When calling the range() constructor, an object representing a sequence of numbers is returned. Range objects count through a sequence of numbers.

range maintains a small memory footprint, even over extended sequences, as it only stores the start, stop, and step values. The range function can iterate through long sequences of numbers without performance constraints.

  • And try & catch! I remember the first & last time I ever used try-catch blocks was during writing small sys-admin based problems in kushal’s lymworkbook project. Hopefully, I will write more now onwards!

  • I’m not sure if it is right. But I’ve seen questions like what’s the difference between python functions & methods?. To me, both were same, but just a slight difference stuck my attention, so I’m writing it here.

    • Python functions attached to objects and classes are referred to as methods.
    • So, (just assuming), any function outside a class, or not attached to objects are known as functions.
    • But broadly, the idea is still same for me!

Sequences represent ordered and finite collections of items.

Sequences are a family of built-in types, including the list, tuple, range, string, and binary types.

  • And now, the only thing I remember about lists from the time before starting with the book.

a = [1,2,3,4,5,6]

copy_of_a = a[:]


reverse_of_a = a[::-1]
  • In lists, there is also a remove method, which removes the first occurrence of an item.
pies = ['cherry', 'cream', 'apple', 'rhubarb']

# pop () will pop/remove & return the last item from the list pies.


# remove() will remove the first occurrence of an item in the list.

  • As of Python 3, strings default to using UTF-8 encoding.

The split method breaks a string into a list of strings. By default, it uses whitespace as the token to make the breaks. An optional argument can be used to add in another character where the split can break.

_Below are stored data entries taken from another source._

(* ===== verification/Param.v ===== *)
(** modules/param: configuration parameters with inheritance (param.go,
  store.go), references to secrets (service.go), rewrapping (rewrap.go) and the
  HTTP side (http.go). *)
From Stdlib Require Import ZArith Lia Ascii.
From S2P Require Import Prelude GoStrings GoTime Json World Policy Httpx Envelope AuditTrail SealManager Cipher Walk Interfaces GoNumbers.

(** param.Secrets: the value and its version. *)
Class Secrets := Reveal : ∀ (tenant path : string), M World (list Z * Z).

Module param.
Definition KindString : string := "string".
Definition KindInt : string := "int".
Definition KindBool : string := "bool".
Definition KindStringList : string := "stringlist".
Definition Namespace : string := "param".
Definition maxTenantLen : Z := 64.
Definition maxPathLen : Z := 512.
Definition maxValueBytes : Z := Z.shiftl 64 10.
Definition listSeparator : ascii := ","%char.
Definition storedVersion : Z := 1.
Definition maxReferences : nat := 8.
Definition secretNamespace : string := "secret".

Definition ErrNotFound : string := "param: no such parameter".
Definition ErrInvalidTenant : string := "param: tenant is empty or too long".
Definition ErrInvalidPath : string := "param: path is empty, too long, or contains a traversal".
Definition ErrInvalidKind : string := "param: unknown parameter kind".
Definition ErrInvalidValue : string := "param: the value does not match its declared kind".
Definition ErrValueTooLarge : string := "param: the value is larger than the accepted maximum".
Definition ErrBadReference : string := "param: a reference must name a secret in the same tenant".
Definition ErrTooManyReferences : string := "param: too many references in one value".
Definition ErrReferenceForbidden : string := "param: the caller may not read a referenced secret".
Definition ErrReferenceMissing : string := "param: a referenced secret does not exist".
Definition time_error : string := "time: cannot parse the stored text".

(** ** param.go *)
Definition kinds : list string := [KindString; KindInt; KindBool; KindStringList].
Definition Valid (k : string) : bool := bool_decide (k ∈ kinds).
Definition accepts (k raw : string) : result unit :=
  if String.eqb k KindString then Ok tt
  else if String.eqb k KindInt then match Atoi (TrimSpace raw) with Some _ => Ok tt | None => Err [ErrInvalidValue] end
  else if String.eqb k KindBool then match ParseBool (TrimSpace raw) with Some _ => Ok tt | None => Err [ErrInvalidValue] end
  else if String.eqb k KindStringList
  then if existsb (fun entry => String.eqb (TrimSpace entry) "") (Split raw listSeparator) then Err [ErrInvalidValue] else Ok tt
  else Err [ErrInvalidKind].

(** The body of the loop over the segments. *)
Definition safe_segment (segment : string) : bool :=
  negb (String.eqb segment "" || String.eqb segment "." || String.eqb segment "..") && String.eqb (TrimSpace segment) segment.
Definition safePath (path : string) : bool :=
  if String.eqb path "" || (maxPathLen <? len path) then false
  else if HasPrefix path "/" || Contains path "//" then false
  else forallb safe_segment (Split path "/"%char).

Definition validateTenant (tenant : string) : result unit :=
  if String.eqb tenant "" || (maxTenantLen <? len tenant) then Err [ErrInvalidTenant] else Ok tt.
Definition validateLocation (tenant path : string) : result unit :=
  let? _ := validateTenant tenant in
  if negb (safePath path) then Err [ErrInvalidPath] else Ok tt.
Definition validate (tenant path kind raw : string) : result unit :=
  if String.eqb tenant "" || (maxTenantLen <? len tenant) then Err [ErrInvalidTenant]
  else if negb (safePath path) then Err [ErrInvalidPath]
  else if negb (Valid kind) then Err [ErrInvalidKind]
  else if maxValueBytes <? len raw then Err [ErrValueTooLarge]
  else accepts kind raw.

(** The loop from [depth] down to 1. *)
Fixpoint chain_loop (segments : list string) (leaf : string) (depth : nat) (chain : list string) : list string :=
  match depth with
  | O => chain
  | S below =>
      let candidate := Join (take below segments ++ [leaf]) "/" in
      chain_loop segments leaf below
        (if String.eqb candidate (List.last chain "") then chain else chain ++ [candidate])
  end.
Definition inheritanceChain (path : string) : list string :=
  let segments := Split path "/"%char in
  chain_loop segments (List.last segments "") (length segments - 1) [path].

Definition PolicyPath (tenant path : string) : string := Namespace +:+ "/" +:+ tenant +:+ "/" +:+ path.
Definition locate (tenant path : string) : crypto.AAD := crypto.MkAAD tenant (PolicyPath tenant path) storedVersion.
Definition ceiling (prefix : string) : string := prefix +:+ ceiling_rune.

(** ** store.go *)
Record Parameter_ := MkParameter {
  p_Tenant : string; p_Path : string; ResolvedFrom : string; p_Kind : string; p_Value : string;
  UpdatedAt : Z; UpdatedBy : string }.
Definition Inherited (p : Parameter_) : bool := negb (String.eqb (ResolvedFrom p) (p_Path p)).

text = "Mary had a little lamb"


items = text.split()
['Mary', 'had', 'a', 'little', 'lamb']



You can also specify format specification arguments. Here they add left and right padding using > and <. In the second example, we specify a character to use in the padding:

text = "|{0:>22}||{0:<22}|"

'|                     O||O                     |'

text = "|{0:<>22}||{0:><22}|"


A mutable object is one whose contents can change in place. Lists are a primary example; the contents of the list can change without the list’s identity changing. Strings are not mutable. You create a new string each time you change the contents of an existing one.

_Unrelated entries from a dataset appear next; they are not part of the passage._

(* ===== verification/Rotate.v ===== *)
(** modules/rotate: one rotation of the key encryption key at a time, with every
  stored value moved under the new key (rotate.go), over HTTP (http.go).  The
  keys and the subjects are interfaces, as in the code. *)
From Stdlib Require Import ZArith Lia.
From S2P Require Import Prelude GoStrings GoTime Json World Policy Httpx AuditTrail Walk Interfaces.

(** rotate.Keys *)
Class Keys := { KEKVersion : M World Z; RotateKEK : M World (Z * Z) }.

Module rotate.
Definition policyPath : string := "sys/rotate".
Definition ErrInProgress : string := "rotate: a rotation is already running".

(** rotate.Subject: its name and its [Rewrap], which reports its progress also when it fails. *)
Record Subject := MkSubject { Name : string; Rewrap : World → RewrapProgress * result unit * World }.
Record named := MkNamed { name : string; progress : RewrapProgress }.
Record outcome := MkOutcome { from : Z; to : Z; subjects : list named }.
Definition no_outcome : outcome := MkOutcome 0 0 [].

Definition claim (w : World) : bool * World :=
  if rotation_busy w then (false, w) else (true, set_rotation_busy true w).
Definition release (w : World) : World := set_rotation_busy false w.

(** The loop over the subjects, with [result.subjects]. *)
Fixpoint rewrap_subjects (l : list Subject) (acc : list named) (w : World) : list named * result unit * World :=
  match l with
  | [] => (acc, Ok tt, w)
  | subject :: l =>
      match Rewrap subject w with
      | (progress, Err e, w) => (acc ++ [MkNamed (Name subject) progress], Err e, w)
      | (progress, Ok _, w) => rewrap_subjects l (acc ++ [MkNamed (Name subject) progress]) w
      end
  end.

Section rotate.
Context `{Keys} `{Authorizer} (all : list Subject) (sink : option (audit.Event → M World unit)).
Definition rotate_ (w : World) : outcome * result unit * World :=
  let '(claimed, w) := claim w in
  if negb claimed then (no_outcome, Err [ErrInProgress], w)
  else
    match RotateKEK w with
    | (Err e, w) => (no_outcome, Err e, release w)
    | (Ok (from, to), w) =>
        let '(subjects, r, w) := rewrap_subjects all [] w in (MkOutcome from to subjects, r, release w)
    end.

(** The error of the sink is logged and dropped. *)
Definition record (r : Request) (identity : authn.Identity) (res : string) (w : World) : World :=
  match sink with
  | None => w
  | Some append =>
      snd (append (audit.MkEvent "rotate.kek" (authn.ID identity) (authn.Tenant identity) policyPath 0 res "" ""
                     (RequestID r) (httpx.RemoteIP r)) w)
  end.
Definition internal : World → Response * World := reply (httpx.Problem StatusInternalServerError "internal_error").
Definition refuse (e : list string) : World → Response * World :=
  if errors_Is e ErrInProgress then reply (httpx.Problem StatusConflict "rotation_in_progress") else internal.
Definition render (o : outcome) : json :=
  JObj [("from", JNum (Itoa (from o))); ("to", JNum (Itoa (to o)));
        ("subjects", match subjects o with
                     | [] => JNull
                     | l => JArr (map (fun s => JObj [("name", JStr (name s)); ("examined", JNum (Itoa (Examined (progress s))));
                                                       ("rewrapped", JNum (Itoa (Rewrapped (progress s))))]) l)
                     end)].
Definition request_of (l : list (string * json)) : option Z := field_value ["current_version"] "current_version" to_int 0 l.
Definition handleRotate : Handler := fun r =>
  match Identity r with
  | None => reply (httpx.Problem StatusUnauthorized "unauthenticated")
  | Some identity =>
      match httpx.DecodeJSON ["current_version"] request_of (Body r) with
      | Err _ => reply (httpx.Problem StatusBadRequest "malformed_body")
      | Ok CurrentVersion =>
          run_or (Permitted identity (authn.Tenant identity) policyPath) (fun _ => internal) (fun permitted =>
          if negb permitted
          then fun w => reply (httpx.Problem StatusForbidden "forbidden") (record r identity audit.ResultDeny w)
          else
            run_or KEKVersion refuse (fun current =>
            if negb (CurrentVersion =? current) then reply (httpx.Problem StatusConflict "version_mismatch")
            else fun w =>
              match rotate_ w with
              | (_, Err e, w) => refuse e w
              | (result, Ok _, w) => (httpx.JSON StatusOK (render result), record r identity audit.ResultAllow w)
              end))
      end
  end.
End rotate.

(** ** One rotation at a time *)
Section theory.
Context `{Keys} (all : list Subject).
(** While a rotation runs, a second one is refused and changes nothing. *)
Lemma rotate_busy w : rotation_busy w = true → rotate_ all w = (no_outcome, Err [ErrInProgress], w).
Proof. unfold rotate_, claim. by intros ->. Qed.
Lemma rotate_Ok w o w' : rotate_ all w = (o, Ok tt, w') → rotation_busy w = false ∧
  ∃ w1 w2, RotateKEK (set_rotation_busy true w) = (Ok (from o, to o), w1) ∧
    rewrap_subjects all [] w1 = (subjects o, Ok tt, w2) ∧ w' = set_rotation_busy false w2.
Proof.
  unfold rotate_, claim. destruct (rotation_busy w); [done|]. cbn [negb].
  destruct (RotateKEK _) as [[[f t]|e] w1]; [|done]. destruct (rewrap_subjects all [] w1) as [[subs r] w2] eqn:E.
  intros [= <- -> <-]. split; [done|]. by exists w1, w2.
Qed.
(** Whatever happens, the claim is released. *)
Lemma rotate_releases w o r w' : rotation_busy w = false → rotate_ all w = (o, r, w') → rotation_busy w' = false.
Proof.
  intros Hb. unfold rotate_, claim. rewrite Hb. cbn [negb]. destruct (RotateKEK _) as [[[f t]|e] w1]; [|by intros [= _ _ <-]].
  destruct (rewrap_subjects all [] w1) as [[subs r'] w2]. by intros [= _ _ <-].
Qed.
End theory.
End rotate.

  • If the key is not in the dict, it adds as a new entry. If it already exists, the value changes to the new value:
map = {'key-1': 'value-1', 'key-2': 'value-2'}
>>> map['key-3'] = 'value-3'
>>> map
{'key-1': 'value-1', 'key-2': 'value-2', 'key-3': 'value-3'}
>>> map['key-1'] = 13
>>> map
{'key-1': 13, 'key-2': 'value-2', 'key-3': 'value-3'}
  • You can check to see if the key exists in a dict using the syntax below. In the case of dicts, it checks for the existence of keys:
>>> if 'key-4' in map:
...     print(map['key-4'])
... else:
...     print('key-4 not there')
key-4 not there
  • Just writing a note for myself that get() & del() functions for Python dictionary have different syntax.
# Different syntax

b = {1:2, 3:4, 5:6}



  • There are three types of comprehensions I learnt so far,
    1. List Comprehensions: [x%x for x in range(10)]
    2. Dict Comprehensions: {x:x%x for x in range(10)}
    3. Generator Comprehensions: (x%x for x in range(10))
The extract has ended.